■ ENTRIES SHOWN
=== Section Start ===

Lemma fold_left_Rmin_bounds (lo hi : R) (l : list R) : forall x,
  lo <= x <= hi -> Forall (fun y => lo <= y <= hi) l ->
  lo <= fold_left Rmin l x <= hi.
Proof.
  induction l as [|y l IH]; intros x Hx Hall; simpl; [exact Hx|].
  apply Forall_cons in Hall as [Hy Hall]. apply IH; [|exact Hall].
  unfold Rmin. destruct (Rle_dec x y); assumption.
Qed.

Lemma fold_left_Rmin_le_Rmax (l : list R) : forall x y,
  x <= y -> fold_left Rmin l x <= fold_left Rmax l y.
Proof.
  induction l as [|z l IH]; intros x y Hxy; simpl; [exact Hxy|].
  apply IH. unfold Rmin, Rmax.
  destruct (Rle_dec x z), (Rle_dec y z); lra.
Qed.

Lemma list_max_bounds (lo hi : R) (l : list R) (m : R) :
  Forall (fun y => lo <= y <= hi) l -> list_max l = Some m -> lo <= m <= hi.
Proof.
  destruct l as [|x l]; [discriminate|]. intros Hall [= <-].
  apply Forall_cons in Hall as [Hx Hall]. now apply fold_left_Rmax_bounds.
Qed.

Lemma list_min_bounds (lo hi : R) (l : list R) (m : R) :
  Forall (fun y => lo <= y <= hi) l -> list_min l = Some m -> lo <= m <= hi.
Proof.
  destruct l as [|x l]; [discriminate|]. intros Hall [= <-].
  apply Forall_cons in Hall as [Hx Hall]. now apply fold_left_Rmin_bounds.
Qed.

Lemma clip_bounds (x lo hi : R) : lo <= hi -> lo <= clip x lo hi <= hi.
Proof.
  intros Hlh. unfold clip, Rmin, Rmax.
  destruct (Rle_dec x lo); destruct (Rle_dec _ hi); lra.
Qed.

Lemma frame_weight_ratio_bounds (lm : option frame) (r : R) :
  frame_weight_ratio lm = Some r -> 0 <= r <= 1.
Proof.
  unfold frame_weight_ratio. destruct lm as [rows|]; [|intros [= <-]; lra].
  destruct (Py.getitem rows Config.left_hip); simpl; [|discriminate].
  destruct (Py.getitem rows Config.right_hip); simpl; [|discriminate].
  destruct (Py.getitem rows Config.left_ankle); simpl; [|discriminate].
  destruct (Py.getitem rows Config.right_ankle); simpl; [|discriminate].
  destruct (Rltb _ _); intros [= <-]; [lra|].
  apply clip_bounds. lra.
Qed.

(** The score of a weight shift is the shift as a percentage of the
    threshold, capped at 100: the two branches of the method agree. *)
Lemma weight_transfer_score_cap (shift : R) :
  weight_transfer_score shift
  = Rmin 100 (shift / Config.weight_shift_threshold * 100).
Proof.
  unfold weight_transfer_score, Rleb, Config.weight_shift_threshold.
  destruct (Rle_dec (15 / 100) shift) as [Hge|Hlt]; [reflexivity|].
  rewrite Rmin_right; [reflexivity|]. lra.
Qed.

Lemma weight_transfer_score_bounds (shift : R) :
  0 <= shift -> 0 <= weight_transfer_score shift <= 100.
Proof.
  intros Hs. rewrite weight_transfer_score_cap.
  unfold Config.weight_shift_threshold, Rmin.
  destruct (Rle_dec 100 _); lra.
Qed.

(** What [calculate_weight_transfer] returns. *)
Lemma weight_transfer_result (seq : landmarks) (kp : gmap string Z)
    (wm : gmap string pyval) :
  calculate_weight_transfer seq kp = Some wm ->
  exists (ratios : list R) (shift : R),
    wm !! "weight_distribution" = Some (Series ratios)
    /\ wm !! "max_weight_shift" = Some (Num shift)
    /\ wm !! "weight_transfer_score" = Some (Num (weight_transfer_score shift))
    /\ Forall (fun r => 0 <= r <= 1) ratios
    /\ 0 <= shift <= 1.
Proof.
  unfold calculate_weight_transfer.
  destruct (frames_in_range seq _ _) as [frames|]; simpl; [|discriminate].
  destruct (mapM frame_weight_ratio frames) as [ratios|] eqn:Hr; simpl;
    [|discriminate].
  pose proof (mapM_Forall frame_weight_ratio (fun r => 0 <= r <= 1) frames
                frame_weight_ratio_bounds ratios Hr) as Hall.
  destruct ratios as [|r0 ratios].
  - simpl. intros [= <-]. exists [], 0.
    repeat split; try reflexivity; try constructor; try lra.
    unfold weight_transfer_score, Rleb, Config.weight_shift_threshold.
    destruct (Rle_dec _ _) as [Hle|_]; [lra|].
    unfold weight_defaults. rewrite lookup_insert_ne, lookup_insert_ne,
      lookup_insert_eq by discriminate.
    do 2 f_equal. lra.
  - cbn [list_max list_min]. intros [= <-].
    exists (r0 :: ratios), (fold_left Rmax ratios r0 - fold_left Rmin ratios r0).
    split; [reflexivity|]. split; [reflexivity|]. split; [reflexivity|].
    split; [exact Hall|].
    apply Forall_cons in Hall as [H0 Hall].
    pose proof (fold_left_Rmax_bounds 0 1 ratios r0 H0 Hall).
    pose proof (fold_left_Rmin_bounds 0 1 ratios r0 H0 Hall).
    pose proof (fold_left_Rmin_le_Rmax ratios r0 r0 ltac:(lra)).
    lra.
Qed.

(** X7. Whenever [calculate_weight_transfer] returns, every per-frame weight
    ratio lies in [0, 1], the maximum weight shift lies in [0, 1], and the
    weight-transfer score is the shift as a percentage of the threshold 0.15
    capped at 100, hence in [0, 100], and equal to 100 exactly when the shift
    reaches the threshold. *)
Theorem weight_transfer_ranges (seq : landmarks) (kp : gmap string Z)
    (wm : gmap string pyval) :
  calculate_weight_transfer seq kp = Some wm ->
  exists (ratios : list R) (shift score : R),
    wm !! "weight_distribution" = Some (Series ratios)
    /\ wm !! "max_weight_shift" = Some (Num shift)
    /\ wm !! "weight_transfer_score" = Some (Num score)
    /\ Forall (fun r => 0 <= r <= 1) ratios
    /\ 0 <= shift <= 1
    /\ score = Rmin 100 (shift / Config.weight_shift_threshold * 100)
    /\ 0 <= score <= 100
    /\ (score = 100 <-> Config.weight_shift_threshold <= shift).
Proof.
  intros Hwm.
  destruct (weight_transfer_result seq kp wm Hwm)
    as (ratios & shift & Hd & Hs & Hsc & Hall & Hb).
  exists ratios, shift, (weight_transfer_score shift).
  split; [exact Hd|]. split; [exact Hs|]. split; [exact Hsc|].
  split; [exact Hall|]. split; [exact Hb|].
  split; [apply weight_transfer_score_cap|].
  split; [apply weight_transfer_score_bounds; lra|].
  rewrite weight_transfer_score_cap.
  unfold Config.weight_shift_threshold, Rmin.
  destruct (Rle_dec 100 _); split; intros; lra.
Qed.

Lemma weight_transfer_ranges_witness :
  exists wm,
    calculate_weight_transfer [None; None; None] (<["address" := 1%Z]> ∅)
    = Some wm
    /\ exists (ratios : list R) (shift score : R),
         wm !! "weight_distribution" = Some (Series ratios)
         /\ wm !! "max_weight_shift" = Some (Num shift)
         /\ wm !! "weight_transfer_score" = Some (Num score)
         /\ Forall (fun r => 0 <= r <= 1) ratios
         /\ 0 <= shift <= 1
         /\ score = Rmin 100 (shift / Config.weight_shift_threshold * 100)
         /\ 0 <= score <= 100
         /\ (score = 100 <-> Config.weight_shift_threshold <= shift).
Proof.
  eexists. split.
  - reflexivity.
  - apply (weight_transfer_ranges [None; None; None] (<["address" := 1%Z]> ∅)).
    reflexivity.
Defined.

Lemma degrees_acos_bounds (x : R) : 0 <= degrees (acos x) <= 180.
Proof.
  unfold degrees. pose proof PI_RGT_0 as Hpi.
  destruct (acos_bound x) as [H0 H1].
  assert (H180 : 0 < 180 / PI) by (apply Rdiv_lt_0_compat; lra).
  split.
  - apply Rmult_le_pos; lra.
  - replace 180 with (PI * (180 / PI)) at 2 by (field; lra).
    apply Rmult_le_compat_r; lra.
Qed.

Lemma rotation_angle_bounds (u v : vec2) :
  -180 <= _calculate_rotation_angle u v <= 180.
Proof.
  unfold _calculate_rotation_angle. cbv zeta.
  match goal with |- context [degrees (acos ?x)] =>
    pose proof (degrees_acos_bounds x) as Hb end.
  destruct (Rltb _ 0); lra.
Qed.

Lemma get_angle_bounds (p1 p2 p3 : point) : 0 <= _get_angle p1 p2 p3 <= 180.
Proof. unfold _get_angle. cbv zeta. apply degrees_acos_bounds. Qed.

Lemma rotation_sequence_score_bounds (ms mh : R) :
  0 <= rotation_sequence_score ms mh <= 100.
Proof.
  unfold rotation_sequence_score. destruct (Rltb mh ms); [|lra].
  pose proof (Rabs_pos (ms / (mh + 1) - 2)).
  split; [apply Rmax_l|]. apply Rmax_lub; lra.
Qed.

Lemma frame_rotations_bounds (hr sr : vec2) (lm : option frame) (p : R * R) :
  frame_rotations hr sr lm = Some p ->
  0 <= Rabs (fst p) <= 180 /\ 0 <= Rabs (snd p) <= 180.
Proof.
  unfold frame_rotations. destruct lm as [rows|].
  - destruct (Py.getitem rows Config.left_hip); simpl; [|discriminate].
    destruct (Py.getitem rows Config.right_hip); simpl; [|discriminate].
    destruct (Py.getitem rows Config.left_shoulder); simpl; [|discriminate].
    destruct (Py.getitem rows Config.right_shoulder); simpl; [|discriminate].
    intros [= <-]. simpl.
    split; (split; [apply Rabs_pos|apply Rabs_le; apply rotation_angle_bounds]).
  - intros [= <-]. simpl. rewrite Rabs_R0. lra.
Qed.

=== Section End ===
=== Section Start ===

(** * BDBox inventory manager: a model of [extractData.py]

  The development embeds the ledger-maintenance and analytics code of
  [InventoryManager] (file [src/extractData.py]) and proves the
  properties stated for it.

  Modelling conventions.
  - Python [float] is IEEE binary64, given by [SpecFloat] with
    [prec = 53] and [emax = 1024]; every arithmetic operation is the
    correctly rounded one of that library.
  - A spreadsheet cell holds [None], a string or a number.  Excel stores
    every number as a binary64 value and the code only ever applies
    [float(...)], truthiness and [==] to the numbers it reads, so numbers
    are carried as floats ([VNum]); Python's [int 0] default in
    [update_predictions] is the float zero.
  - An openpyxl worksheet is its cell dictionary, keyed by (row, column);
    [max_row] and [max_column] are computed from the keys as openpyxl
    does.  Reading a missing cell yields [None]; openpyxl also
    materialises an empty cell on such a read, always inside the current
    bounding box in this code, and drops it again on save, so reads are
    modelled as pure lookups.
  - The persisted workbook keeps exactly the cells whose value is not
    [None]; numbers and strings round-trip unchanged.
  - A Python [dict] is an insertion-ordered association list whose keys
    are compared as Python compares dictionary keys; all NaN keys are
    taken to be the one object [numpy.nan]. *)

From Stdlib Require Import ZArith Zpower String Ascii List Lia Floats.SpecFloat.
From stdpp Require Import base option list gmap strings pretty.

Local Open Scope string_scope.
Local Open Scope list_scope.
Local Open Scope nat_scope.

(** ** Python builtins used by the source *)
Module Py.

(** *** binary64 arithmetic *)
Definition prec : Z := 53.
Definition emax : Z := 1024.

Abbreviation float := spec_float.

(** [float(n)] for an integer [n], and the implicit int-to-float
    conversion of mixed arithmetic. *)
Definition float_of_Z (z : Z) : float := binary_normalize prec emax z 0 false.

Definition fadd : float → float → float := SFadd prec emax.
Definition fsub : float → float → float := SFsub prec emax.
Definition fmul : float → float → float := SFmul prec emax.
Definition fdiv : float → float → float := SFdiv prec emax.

=== Section End ===
=== Section Start ===

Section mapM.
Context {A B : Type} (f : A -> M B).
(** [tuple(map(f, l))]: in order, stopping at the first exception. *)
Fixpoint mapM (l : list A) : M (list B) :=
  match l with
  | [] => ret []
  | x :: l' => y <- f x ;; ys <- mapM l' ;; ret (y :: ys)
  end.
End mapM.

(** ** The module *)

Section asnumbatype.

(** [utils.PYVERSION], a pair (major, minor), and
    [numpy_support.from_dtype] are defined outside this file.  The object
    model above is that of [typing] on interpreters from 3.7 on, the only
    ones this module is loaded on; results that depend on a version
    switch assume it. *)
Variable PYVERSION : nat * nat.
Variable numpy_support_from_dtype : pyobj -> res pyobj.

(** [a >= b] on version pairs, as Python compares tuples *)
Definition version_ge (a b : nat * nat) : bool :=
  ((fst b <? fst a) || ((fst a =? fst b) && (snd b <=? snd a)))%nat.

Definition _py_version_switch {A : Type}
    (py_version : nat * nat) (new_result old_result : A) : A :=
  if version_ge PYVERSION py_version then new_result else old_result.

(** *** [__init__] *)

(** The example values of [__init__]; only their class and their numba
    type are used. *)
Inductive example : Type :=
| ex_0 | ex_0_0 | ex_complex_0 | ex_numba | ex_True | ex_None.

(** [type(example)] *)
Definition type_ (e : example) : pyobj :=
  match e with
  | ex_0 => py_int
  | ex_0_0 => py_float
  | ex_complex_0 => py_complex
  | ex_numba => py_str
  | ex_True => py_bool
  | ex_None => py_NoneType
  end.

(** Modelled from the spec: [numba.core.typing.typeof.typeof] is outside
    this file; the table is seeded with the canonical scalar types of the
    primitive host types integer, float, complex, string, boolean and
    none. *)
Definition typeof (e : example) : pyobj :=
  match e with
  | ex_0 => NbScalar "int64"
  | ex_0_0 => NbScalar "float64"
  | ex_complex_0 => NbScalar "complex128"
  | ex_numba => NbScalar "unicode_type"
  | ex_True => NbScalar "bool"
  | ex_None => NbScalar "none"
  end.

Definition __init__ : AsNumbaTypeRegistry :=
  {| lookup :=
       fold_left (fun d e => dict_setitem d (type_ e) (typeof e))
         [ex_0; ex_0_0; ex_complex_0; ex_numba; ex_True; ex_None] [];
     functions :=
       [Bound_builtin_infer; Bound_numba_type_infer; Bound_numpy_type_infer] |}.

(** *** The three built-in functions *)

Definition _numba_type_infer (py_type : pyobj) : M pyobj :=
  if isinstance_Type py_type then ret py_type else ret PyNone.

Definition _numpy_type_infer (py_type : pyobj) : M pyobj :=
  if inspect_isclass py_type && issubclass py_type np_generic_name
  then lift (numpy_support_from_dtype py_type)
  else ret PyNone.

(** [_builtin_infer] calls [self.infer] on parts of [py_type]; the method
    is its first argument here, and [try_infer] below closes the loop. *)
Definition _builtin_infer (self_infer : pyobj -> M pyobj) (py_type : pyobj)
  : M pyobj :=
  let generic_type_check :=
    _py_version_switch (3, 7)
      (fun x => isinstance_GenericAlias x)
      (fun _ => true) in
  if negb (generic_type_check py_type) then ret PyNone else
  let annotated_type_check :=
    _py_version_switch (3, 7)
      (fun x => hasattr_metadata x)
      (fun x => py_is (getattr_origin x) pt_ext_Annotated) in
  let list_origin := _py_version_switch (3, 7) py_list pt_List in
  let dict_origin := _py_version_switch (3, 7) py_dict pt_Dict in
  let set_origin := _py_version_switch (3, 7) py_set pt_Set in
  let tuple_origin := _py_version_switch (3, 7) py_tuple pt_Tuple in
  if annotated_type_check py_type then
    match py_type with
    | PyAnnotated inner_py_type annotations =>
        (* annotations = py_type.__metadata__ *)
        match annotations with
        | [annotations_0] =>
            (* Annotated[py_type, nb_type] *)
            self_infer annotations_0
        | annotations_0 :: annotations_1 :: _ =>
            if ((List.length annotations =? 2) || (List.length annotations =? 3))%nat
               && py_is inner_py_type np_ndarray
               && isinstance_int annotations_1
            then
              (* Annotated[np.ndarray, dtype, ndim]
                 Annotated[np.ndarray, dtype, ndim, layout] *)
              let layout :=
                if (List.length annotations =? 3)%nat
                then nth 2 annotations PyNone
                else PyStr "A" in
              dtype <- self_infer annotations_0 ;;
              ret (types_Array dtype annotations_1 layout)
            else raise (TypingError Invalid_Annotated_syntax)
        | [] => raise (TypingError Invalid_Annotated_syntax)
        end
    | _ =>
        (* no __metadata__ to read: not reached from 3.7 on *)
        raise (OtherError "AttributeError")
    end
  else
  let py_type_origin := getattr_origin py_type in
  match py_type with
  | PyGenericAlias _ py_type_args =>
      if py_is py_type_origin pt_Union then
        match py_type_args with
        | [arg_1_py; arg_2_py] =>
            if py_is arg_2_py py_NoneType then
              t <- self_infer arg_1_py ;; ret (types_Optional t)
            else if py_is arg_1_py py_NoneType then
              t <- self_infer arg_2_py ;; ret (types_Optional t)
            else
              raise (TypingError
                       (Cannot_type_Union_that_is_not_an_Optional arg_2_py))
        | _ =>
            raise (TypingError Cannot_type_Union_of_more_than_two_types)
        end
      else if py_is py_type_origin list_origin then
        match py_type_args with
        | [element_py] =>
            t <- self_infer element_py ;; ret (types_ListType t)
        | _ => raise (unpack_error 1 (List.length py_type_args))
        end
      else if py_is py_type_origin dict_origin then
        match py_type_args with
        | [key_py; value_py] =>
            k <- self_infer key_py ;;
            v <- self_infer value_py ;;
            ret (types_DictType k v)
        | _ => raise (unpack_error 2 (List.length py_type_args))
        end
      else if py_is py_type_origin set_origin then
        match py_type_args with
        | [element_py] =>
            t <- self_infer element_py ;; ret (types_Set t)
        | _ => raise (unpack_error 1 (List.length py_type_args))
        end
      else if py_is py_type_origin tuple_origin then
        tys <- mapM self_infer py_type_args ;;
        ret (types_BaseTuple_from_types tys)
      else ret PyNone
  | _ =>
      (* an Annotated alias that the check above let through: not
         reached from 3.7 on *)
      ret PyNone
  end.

=== Section End ===

■ YOUR TASK
Find every line in the records above that contains the word "whose", and copy each one.

■ TASK ANSWER
  - The persisted workbook keeps exactly the cells whose value is not
  - A Python [dict] is an insertion-ordered association list whose keys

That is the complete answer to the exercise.